TV-RITUALE
Über kaum ein anderes Medium wird so viel geschimpft, aber aus liebgewonnener Gewohnheit möchte es doch kaum einer missen
Neulich berichtete das ARD-Magazin "Monitor" darüber, wie das Internet die Demokratie verändert. Sonja Mikich stellte einige der neuen Möglichkeiten für Bürger vor, sich am Meinungsbildungsprozess zu beteiligen, formulierte aber auch die Sorge, dass die "Herrschaft der Amateure" drohe, "wenn Millionen mitregieren". Denn, wie sie sagte: "Komplexes passt nicht gut in eine Mail."
Ihr Beitrag war immerhin fast zehn Minuten lang und gab sich Mühe, der Vielschichtigkeit des Themas gerecht zu werden. Mikich schwärmte von der "Frischzellenkur" für die Demokratie. Am Hamburger Hafen traf sie einen 32-Jährigen, der dank der Seite abgeordnetenwatch.de, auf der man Politikern Fragen stellen kann, vom eher unpolitischen Nichtwähler, schwupps, zum engagierten Mitdiskutierer wurde. Bei allem Aufwand blieb das Phänomen, das der Film beschreiben wollte, ein Rätsel. Vermutlich muss man festhalten: Komplexes passt nicht gut in einen Fernseh-Magazinbeitrag.
Von den üblichen Einsdreißig in der "Tagesschau" ganz zu schweigen. Um ein Thema im Fernsehen halbwegs angemessen aufbereiten zu können, bräuchte es schon eine halbstündige Dokumentation oder Reportage-Formen, die längst in die Nischenprogramme oder den späten Abend verbannt wurden. Für das Fernsehen als Medium, um politische Inhalte zu vermitteln oder gesellschaftlich relevante Diskussionen zu führen, spricht fast nichts. Außer die Größe des Publikums.
Das ist kein ganz unbedeutendes "Außer". Ohne das Fernsehen wäre die "Bild"-Zeitung das einzige echte Massenmedium. Täglich schalten fast zehn Millionen Menschen um 20 Uhr die "Tagesschau" ein. Und obwohl Studien immer wieder zeigen, dass sie sich hinterher an das meiste, das sie da gesehen haben, nicht erinnern können, erfüllt diese Viertelstunde eine wichtige Funktion - und sei es nur, sich grob gemeinsam darüber zu verständigen, welche Themen gerade wichtig sind.

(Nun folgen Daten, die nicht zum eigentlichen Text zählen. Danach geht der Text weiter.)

(** * Tuiter server: a shallow embedding of the REST controllers and of
    the tuit annotation service, with the properties of its specification.

    The TypeScript sources are embedded as functions in a small
    state-and-rejection monad [Async] over a [World]: the document store
    (five collections) together with the set of store calls that fail.
    Every [await] of the source is a bind of that monad; a rejected
    promise or a thrown [TypeError] is the [Rejected] outcome. *)

From Stdlib Require Import ZArith NArith String List Sorted Permutation HexString.
From stdpp Require Import base list strings.

Local Open Scope string_scope.

(** ** Identifiers

    Mongoose hands out [ObjectId]s for [_id] and for references; route
    parameters ([req.params.uid]) are plain strings.  The source compares
    them after [.toString()]. *)

Inductive ident : Type :=
| ObjectId (hex : string)
| StringId (s : string).

Definition toString (i : ident) : string :=
  match i with
  | ObjectId hex => hex
  | StringId s => s
  end.

(** JavaScript [a.toString() === b.toString()]. *)
Definition same_id (a b : ident) : bool := String.eqb (toString a) (toString b).

(** ** Documents (models/users/User.ts, models/tuits/Tuit.ts) *)

(** [enum Role { General = 'GENERAL', Admin = 'ADMIN' }] *)
Inductive Role : Type := General | Admin.

(** [class User]; [maritalStatus] and [location] have their declarations
    outside the sources at hand and are kept as their serialised text. *)
Record User : Type := mkUser {
  username : string;
  password : string;
  firstName : string;
  lastName : string;
  email : string;
  profilePhoto : option string;
  headerImage : option string;
  maritalStatus : string;
  biography : option string;
  dateOfBirth : option Z;
  joined : Z;
  location : option string;
  role : Role
}.

(** A stored or loaded document: the model's fields under a primary key. *)
Record Doc (A : Type) : Type := mkDoc {
  _id : ident;
  fields : A
}.
Arguments mkDoc {A} _ _.
Arguments _id {A} _.
Arguments fields {A} _.

(** [class Tuit]; [postedBy: User | null].  [U] is what the author
    reference holds: an identifier in the store, the author's document
    once populated. *)
Record Tuit (U : Type) : Type := mkTuit {
  tuit : string;
  postedOn : Z;
  postedBy : option U;
  stats : list (string * Z)
}.
Arguments mkTuit {U} _ _ _ _.
Arguments tuit {U} _.
Arguments postedOn {U} _.
Arguments postedBy {U} _.
Arguments stats {U} _.

(** A tuit as the controllers receive it, author populated. *)
Definition TuitDoc : Type := Doc (Tuit (Doc User)).

(** Modelled from the spec: the Like, Dislike and Bookmark models are not
    among the sources; three structurally identical join records, each
    an identifier, a user reference and a post reference (read as
    [.tuit] by the service). *)
Record JoinRecord : Type := mkJoin {
  jr_id : ident;
  jr_user : ident;
  jr_tuit : ident
}.

(** ** The record store *)

(** Modelled from the spec: the mongoose models and the database are not
    among the sources; the store persists Users, Tuits, Likes, Dislikes
    and Bookmarks.  Collections are lists, in insertion order;
    [next_oid] numbers the identifiers handed out on creation. *)
Record Store : Type := mkStore {
  users : list (Doc User);
  tuits : list (Doc (Tuit ident));
  likes : list JoinRecord;
  dislikes : list JoinRecord;
  bookmarks : list JoinRecord;
  next_oid : N
}.

(** Modelled from the spec: the names of the DAO methods the sources
    call, with their (string-cast) arguments; the DAO classes themselves
    are not among the sources. *)
Inductive Query : Type :=
| Q_findUserLikesTuit (uid tid : string)
| Q_findUserDislikesTuit (uid tid : string)
| Q_findUserBookmarksTuit (uid tid : string)
| Q_userBookmarksTuit (uid tid : string)
| Q_userUnbookmarksTuit (uid tid : string)
| Q_deleteAllTuitsByUser (uid : string)
| Q_deleteAllBookmarksByUser (uid : string)
| Q_deleteAllDislikesByUser (uid : string)
| Q_deleteAllLikesByUser (uid : string)
| Q_deleteUser (uid : string)
| Q_findUserByUsername (name : string)
| Q_findUserById (uid : string)
| Q_createUser (name : string).

(** Modelled from the spec: every store operation may fail with a
    generic store error.  A world is the store and the calls on it that
    fail. *)
Record World : Type := mkWorld {
  store : Store;
  faults : Query -> bool
}.

Definition healthy (w : World) : Prop := forall q, faults w q = false.

(** ** Promises and async functions *)

Inductive error : Type := StoreError | TypeError.

Inductive outcome (A : Type) : Type :=
| Resolved (a : A)
| Rejected (e : error).
Arguments Resolved {A} _.
Arguments Rejected {A} _.

Definition Async (A : Type) : Type := World -> outcome A * World.

Definition ret {A} (a : A) : Async A := fun w => (Resolved a, w).

Definition bind {A B} (m : Async A) (k : A -> Async B) : Async B :=
  fun w =>
    match m w with
    | (Resolved a, w') => k a w'
    | (Rejected e, w') => (Rejected e, w')
    end.

Declare Scope async_scope.
Delimit Scope async_scope with async.
Notation "x <- m ;; k" := (bind m (fun x => k))
  (at level 100, m at next level, right associativity) : async_scope.
Notation "m ;;; k" := (bind m (fun _ => k))
  (at level 100, right associativity) : async_scope.
Local Open Scope async_scope.

(** Calling an async function without [await]: the call runs against the
    store and its settled promise is kept as a value. *)
Definition launch {A} (m : Async A) : Async (outcome A) :=
  fun w => let (r, w') := m w in (Resolved r, w').

(** [await p] *)
Definition await {A} (p : outcome A) : Async A := fun w => (p, w).

(** [Promise.all]: all results in order, or a rejection. *)
Fixpoint Promise_all {A} (ps : list (outcome A)) : outcome (list A) :=
  match ps with
  | [] => Resolved []
  | Resolved a :: ps' =>
      match Promise_all ps' with
      | Resolved l => Resolved (a :: l)
      | Rejected e => Rejected e
      end
  | Rejected e :: _ => Rejected e
  end.

(** [try { m } catch (e) { h }] *)
Definition try_catch {A} (m : Async A) (h : error -> Async A) : Async A :=
  fun w =>
    match m w with
    | (Resolved a, w') => (Resolved a, w')
    | (Rejected e, w') => h e w'
    end.

(** [Array.prototype.map] with a callback that may throw. *)
Fixpoint Array_map {A B} (f : A -> outcome B) (l : list A) : outcome (list B) :=
  match l with
  | [] => Resolved []
  | x :: l' =>
      match f x with
      | Rejected e => Rejected e
      | Resolved y =>
          match Array_map f l' with
          | Resolved ys => Resolved (y :: ys)
          | Rejected e => Rejected e
          end
      end
  end.

(** [Array.prototype.indexOf] on an array of strings with holes
    ([undefined] entries), [-1] when absent. *)
Fixpoint indexOf (l : list (option string)) (s : string) : Z :=
  match l with
  | [] => (-1)%Z
  | x :: l' =>
      match x with
      | Some s' => if String.eqb s' s then 0%Z
                   else let i := indexOf l' s in
                        if (i <? 0)%Z then (-1)%Z else (i + 1)%Z
      | None => let i := indexOf l' s in
                if (i <? 0)%Z then (-1)%Z else (i + 1)%Z
      end
  end.

(** ** Data access objects

    The DAO classes ([LikeDao], [DislikeDao], [BookmarkDao], [TuitDao],
    [UserDao]) are imported by the controllers but are not among the
    sources; each method below follows the record-store interface of the
    specification. *)

(** Modelled from the spec: a lookup of the record store.  It fails when
    the call is faulty and leaves the store as it is. *)
Definition query {A} (q : Query) (read : Store -> A) : Async A :=
  fun w =>
    if faults w q then (Rejected StoreError, w)
    else (Resolved (read (store w)), w).

(** Modelled from the spec: a create or delete of the record store.  It
    fails without effect when the call is faulty. *)
Definition command {A} (q : Query) (write : Store -> A * Store) : Async A :=
  fun w =>
    if faults w q then (Rejected StoreError, w)
    else let (a, s') := write (store w) in
         (Resolved a, mkWorld s' (faults w)).

(** Modelled from the spec: the foreign-key pair of a join record is
    [(uid, tid)], references compared as strings the way the store casts
    them. *)
Definition joins (uid tid : ident) (r : JoinRecord) : bool :=
  same_id (jr_user r) uid && same_id (jr_tuit r) tid.

(** Modelled from the spec: the user reference of a join record is
    [uid]. *)
Definition by_user (uid : ident) (r : JoinRecord) : bool :=
  same_id (jr_user r) uid.

(** Modelled from the spec: the identifier the store gives the next
    created document. *)
Definition fresh_oid (s : Store) : ident := ObjectId (HexString.of_N (next_oid s)).

(** Updates of one collection of the store. *)
Definition set_users (s : Store) (us : list (Doc User)) : Store :=
  mkStore us (tuits s) (likes s) (dislikes s) (bookmarks s) (next_oid s).
Definition set_tuits (s : Store) (ts : list (Doc (Tuit ident))) : Store :=
  mkStore (users s) ts (likes s) (dislikes s) (bookmarks s) (next_oid s).
Definition set_likes (s : Store) (ls : list JoinRecord) : Store :=
  mkStore (users s) (tuits s) ls (dislikes s) (bookmarks s) (next_oid s).
Definition set_dislikes (s : Store) (ds : list JoinRecord) : Store :=
  mkStore (users s) (tuits s) (likes s) ds (bookmarks s) (next_oid s).
Definition set_bookmarks (s : Store) (bs : list JoinRecord) : Store :=
  mkStore (users s) (tuits s) (likes s) (dislikes s) bs (next_oid s).
Definition bump_oid (s : Store) : Store :=
  mkStore (users s) (tuits s) (likes s) (dislikes s) (bookmarks s)
          (N.succ (next_oid s)).

(** Modelled from the spec: the status of a delete, the number of
    documents removed. *)
Definition removed {A} (before after : list A) : N :=
  N.of_nat (length before - length after).

Module LikeDao.
(** Modelled from the spec: [LikeDao.findUserLikesTuit] is not among the
    sources; lookup by the foreign-key pair (userId, postId), a join
    record or an absence marker. *)
Definition findUserLikesTuit (uid tid : ident) : Async (option JoinRecord) :=
  query (Q_findUserLikesTuit (toString uid) (toString tid))
        (fun s => List.find (joins uid tid) (likes s)).

(** Modelled from the spec: [LikeDao.deleteAllLikesByUser] is not among
    the sources; cascading bulk delete by userId. *)
Definition deleteAllLikesByUser (uid : ident) : Async N :=
  command (Q_deleteAllLikesByUser (toString uid))
          (fun s => let kept := List.filter (fun r => negb (by_user uid r)) (likes s) in
                    (removed (likes s) kept, set_likes s kept)).
End LikeDao.

Module DislikeDao.
(** Modelled from the spec: [DislikeDao.findUserDislikesTuit] is not
    among the sources; lookup by the foreign-key pair (userId, postId). *)
Definition findUserDislikesTuit (uid tid : ident) : Async (option JoinRecord) :=
  query (Q_findUserDislikesTuit (toString uid) (toString tid))
        (fun s => List.find (joins uid tid) (dislikes s)).

(** Modelled from the spec: [DislikeDao.deleteAllDislikesByUser] is not
    among the sources; cascading bulk delete by userId. *)
Definition deleteAllDislikesByUser (uid : ident) : Async N :=
  command (Q_deleteAllDislikesByUser (toString uid))
          (fun s => let kept := List.filter (fun r => negb (by_user uid r)) (dislikes s) in
                    (removed (dislikes s) kept, set_dislikes s kept)).
End DislikeDao.

Module BookmarkDao.
(** Modelled from the spec: [BookmarkDao.findUserBookmarksTuit] is not
    among the sources; lookup by the foreign-key pair (userId, postId). *)
Definition findUserBookmarksTuit (uid tid : ident) : Async (option JoinRecord) :=
  query (Q_findUserBookmarksTuit (toString uid) (toString tid))
        (fun s => List.find (joins uid tid) (bookmarks s)).

(** Modelled from the spec: [BookmarkDao.userBookmarksTuit] is not among
    the sources; create(record) for the pair, under a new identifier. *)
Definition userBookmarksTuit (uid tid : ident) : Async JoinRecord :=
  command (Q_userBookmarksTuit (toString uid) (toString tid))
          (fun s => let r := mkJoin (fresh_oid s) uid tid in
                    (r, bump_oid (set_bookmarks s (bookmarks s ++ [r])))).

(** Modelled from the spec: [BookmarkDao.userUnbookmarksTuit] is not
    among the sources; delete by the key (userId, postId), after which
    the pair is absent. *)
Definition userUnbookmarksTuit (uid tid : ident) : Async N :=
  command (Q_userUnbookmarksTuit (toString uid) (toString tid))
          (fun s => let kept := List.filter (fun r => negb (joins uid tid r)) (bookmarks s) in
                    (removed (bookmarks s) kept, set_bookmarks s kept)).

(** Modelled from the spec: [BookmarkDao.deleteAllBookmarksByUser] is not
    among the sources; cascading bulk delete by userId. *)
Definition deleteAllBookmarksByUser (uid : ident) : Async N :=
  command (Q_deleteAllBookmarksByUser (toString uid))
          (fun s => let kept := List.filter (fun r => negb (by_user uid r)) (bookmarks s) in
                    (removed (bookmarks s) kept, set_bookmarks s kept)).
End BookmarkDao.

Module TuitDao.
(** Modelled from the spec: the owning-user reference of a stored tuit is
    [uid]. *)
Definition authored_by (uid : ident) (t : Doc (Tuit ident)) : bool :=
  match postedBy (fields t) with
  | Some a => same_id a uid
  | None => false
  end.

(** Modelled from the spec: [TuitDao.deleteAllTuitsByUser] is not among
    the sources; cascading bulk delete by userId. *)
Definition deleteAllTuitsByUser (uid : ident) : Async N :=
  command (Q_deleteAllTuitsByUser (toString uid))
          (fun s => let kept := List.filter (fun t => negb (authored_by uid t)) (tuits s) in
                    (removed (tuits s) kept, set_tuits s kept)).
End TuitDao.

Module UserDao.
(** Modelled from the spec: [UserDao.findUserByUsername] is not among
    the sources; point lookup, users being unique by username. *)
Definition findUserByUsername (name : string) : Async (option (Doc User)) :=
  query (Q_findUserByUsername name)
        (fun s => List.find (fun u => String.eqb (username (fields u)) name) (users s)).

Wer den gewaltigen Aufwand erlebt hat, der erforderlich ist, um einen Fernsehbeitrag oder Film zu produzieren, die Notwendigkeit, zu jedem Gedanken irgendeine Art von Bildern zu produzieren - der muss daran zweifeln, dass das Fernsehen ein halbwegs effizientes Medium für eine intelligente Art der Auseinandersetzung ist. Der ganze Einsatz bei der Aufbereitung hilft, viele Menschen zu erreichen, aber nicht unbedingt, tiefschürfende Gedanken zu transportieren.
Der vergangene amerikanische Wahlkampf hat nicht nur gezeigt, was das Internet bewegen kann, sondern auch, worauf es im Fernsehen ankommt. Millionen Menschen verfolgten die Duelle der Kandidaten für das Amt des Präsidenten - und fast die ganze Berichterstattung darüber konzentrierte sich auf die Performance, nicht auf die Inhalte. Man kann leicht auf den Gedanken kommen, dass eine politische Auseinandersetzung, wenn es das Fernsehen nicht gäbe, sich weniger an Äußerlichkeiten und Unwichtigem festmachen würde. Die Frage ist nicht nur, ob das stimmt, sondern auch, wie viele Menschen man verlieren würde, wenn es so wäre.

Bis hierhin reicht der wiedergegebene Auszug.